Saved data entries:
+++++

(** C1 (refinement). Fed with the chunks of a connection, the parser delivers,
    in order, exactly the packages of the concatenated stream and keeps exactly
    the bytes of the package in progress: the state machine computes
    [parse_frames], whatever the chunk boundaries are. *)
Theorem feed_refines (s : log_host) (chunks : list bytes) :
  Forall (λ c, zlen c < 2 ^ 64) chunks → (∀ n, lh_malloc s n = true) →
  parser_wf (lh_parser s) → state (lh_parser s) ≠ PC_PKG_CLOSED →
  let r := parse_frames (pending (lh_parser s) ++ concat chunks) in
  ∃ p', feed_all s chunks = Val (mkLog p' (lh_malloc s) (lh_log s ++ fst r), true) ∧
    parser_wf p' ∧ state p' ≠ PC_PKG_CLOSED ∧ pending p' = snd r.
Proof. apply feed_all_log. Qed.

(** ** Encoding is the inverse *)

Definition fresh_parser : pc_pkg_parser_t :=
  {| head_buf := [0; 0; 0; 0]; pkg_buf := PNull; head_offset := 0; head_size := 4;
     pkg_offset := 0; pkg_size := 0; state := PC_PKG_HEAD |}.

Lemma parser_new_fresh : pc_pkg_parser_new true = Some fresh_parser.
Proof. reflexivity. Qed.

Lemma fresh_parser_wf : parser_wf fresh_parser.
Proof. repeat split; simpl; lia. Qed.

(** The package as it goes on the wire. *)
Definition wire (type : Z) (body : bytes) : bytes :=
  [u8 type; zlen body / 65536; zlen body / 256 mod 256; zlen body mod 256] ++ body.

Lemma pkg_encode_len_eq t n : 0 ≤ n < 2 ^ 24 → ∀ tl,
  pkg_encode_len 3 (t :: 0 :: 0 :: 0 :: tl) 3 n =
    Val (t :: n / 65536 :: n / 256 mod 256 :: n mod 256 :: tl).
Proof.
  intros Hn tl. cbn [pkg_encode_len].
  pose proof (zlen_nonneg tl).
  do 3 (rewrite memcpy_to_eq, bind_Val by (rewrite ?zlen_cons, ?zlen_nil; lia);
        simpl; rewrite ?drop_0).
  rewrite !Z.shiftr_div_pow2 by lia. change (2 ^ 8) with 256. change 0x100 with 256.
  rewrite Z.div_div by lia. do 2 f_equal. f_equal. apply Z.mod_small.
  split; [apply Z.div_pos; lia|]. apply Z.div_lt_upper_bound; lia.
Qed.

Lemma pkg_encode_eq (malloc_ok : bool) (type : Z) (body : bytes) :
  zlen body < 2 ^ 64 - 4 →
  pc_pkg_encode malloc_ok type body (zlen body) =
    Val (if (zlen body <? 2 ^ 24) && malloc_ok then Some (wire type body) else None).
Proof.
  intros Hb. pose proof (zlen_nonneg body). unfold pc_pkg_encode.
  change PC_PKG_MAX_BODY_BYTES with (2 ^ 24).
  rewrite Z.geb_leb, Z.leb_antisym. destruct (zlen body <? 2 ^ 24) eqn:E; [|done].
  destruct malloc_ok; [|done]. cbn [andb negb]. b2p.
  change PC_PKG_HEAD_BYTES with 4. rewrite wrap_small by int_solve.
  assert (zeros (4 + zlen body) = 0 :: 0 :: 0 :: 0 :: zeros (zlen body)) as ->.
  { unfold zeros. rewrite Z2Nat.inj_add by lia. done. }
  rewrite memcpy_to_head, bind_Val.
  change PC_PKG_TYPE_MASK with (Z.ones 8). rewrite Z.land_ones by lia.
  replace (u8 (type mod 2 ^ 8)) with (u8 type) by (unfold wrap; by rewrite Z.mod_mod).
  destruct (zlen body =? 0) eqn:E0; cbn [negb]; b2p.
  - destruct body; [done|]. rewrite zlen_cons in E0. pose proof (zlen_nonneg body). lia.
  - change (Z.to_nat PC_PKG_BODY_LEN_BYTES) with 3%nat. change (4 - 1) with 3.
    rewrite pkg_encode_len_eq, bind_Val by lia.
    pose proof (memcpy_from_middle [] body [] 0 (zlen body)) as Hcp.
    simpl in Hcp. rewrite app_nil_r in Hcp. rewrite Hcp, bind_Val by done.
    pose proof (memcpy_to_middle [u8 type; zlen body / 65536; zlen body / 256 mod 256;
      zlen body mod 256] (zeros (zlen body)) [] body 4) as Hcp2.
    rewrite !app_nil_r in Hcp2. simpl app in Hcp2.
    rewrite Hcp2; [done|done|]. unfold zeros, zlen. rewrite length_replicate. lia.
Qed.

+++++

Exercise: Look through the entries and return every line where "wire" appears.

Answer for this exercise:
(** The package as it goes on the wire. *)
Definition wire (type : Z) (body : bytes) : bytes :=
    Val (if (zlen body <? 2 ^ 24) && malloc_ok then Some (wire type body) else None).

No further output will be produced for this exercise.